Sul piano del core business, l’attività di Mafia Capitale è orientata al perseguimento di tutte le finalità illecite considerate nell’art. 416bis c.p.

Tra esse, le più frequenti finalità perseguite, e non di rado realizzate, sono tuttora la commissione di gravi delitti di criminalità comune, prevalentemente a base violenta, ma soprattutto l’infiltrazione del tessuto economico, politico ed istituzionale, l’ottenimento illecito dell’assegnazione di lavori pubblici.

Un’organizzazione criminale che siede a pieno titolo al tavolo di altre e più note consorterie criminali, condizionandone l’attività sul territorio romano, che ha piena consapevolezza di sé e del suo ruolo nella gestione degli affari illeciti della capitale.

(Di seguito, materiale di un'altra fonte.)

(* ===== verification/VmFacts.v ===== *)
(** Page tables: the tree that a page directory spans, and what each routine of vm.c does
    to it.

    [dir m pgdir T] says that the directory at [pgdir] has the tables [T]; [pte m T n] is
    then the entry of virtual page [n].  Memory changes are tracked page by page. *)

From stdpp Require Import base tactics numbers option list gmap sets strings.
From Stdlib Require Import ZArith Lia.
From S2P Require Import Prelude ProcDefs Spinlock CString Kernel Memory Kalloc Vm.

(** * Entries *)

Lemma page_lor a f : a mod PGSIZE = 0 -> 0 <= f < PGSIZE -> Z.lor a f = a + f.
Proof.
  intros Ha Hf. assert (Hl : Z.land a f = 0).
  { rewrite (Z.div_mod a PGSIZE), Ha, Z.add_0_r, Z.mul_comm by done. change PGSIZE with (2 ^ 12) in *.
    rewrite <-Z.shiftl_mul_pow2 by lia. apply Z.bits_inj'. intros n Hn. rewrite Z.land_spec, Z.bits_0.
    destruct (Z.ltb_spec n 12).
    - by rewrite Z.shiftl_spec_low by lia.
    - rewrite <-(Z.mod_small f (2 ^ 12)) by lia. rewrite Z.mod_pow2_bits_high by lia. apply andb_false_r. }
  rewrite <-Z.lxor_lor by done. symmetry. by apply Z.add_nocarry_lxor.
Qed.

Lemma present_odd e : present e = Z.odd e.
Proof.
  unfold present. change PTE_P with (Z.ones 1). rewrite Z.land_ones by lia.
  change (2 ^ 1) with 2. rewrite Zmod_odd. by destruct (Z.odd e).
Qed.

Eloquente, in proposito, appare essere un’intercettazione ambientale, avente come protagonista Carminati, capo indiscusso di Mafia Capitale,  a seguito della pubblicazione di un articolo sul settimanale “L’Espresso”, dal titolo “I quattro Re di Roma”, nel quale si faceva riferimento ad una divisione della capitale in zone d’influenza ad opera di distinti gruppi criminali con a capo rispettivamente  Carminati Massimo, Senese Michele, Fasciani Giuseppe e Casamonica Giuseppe.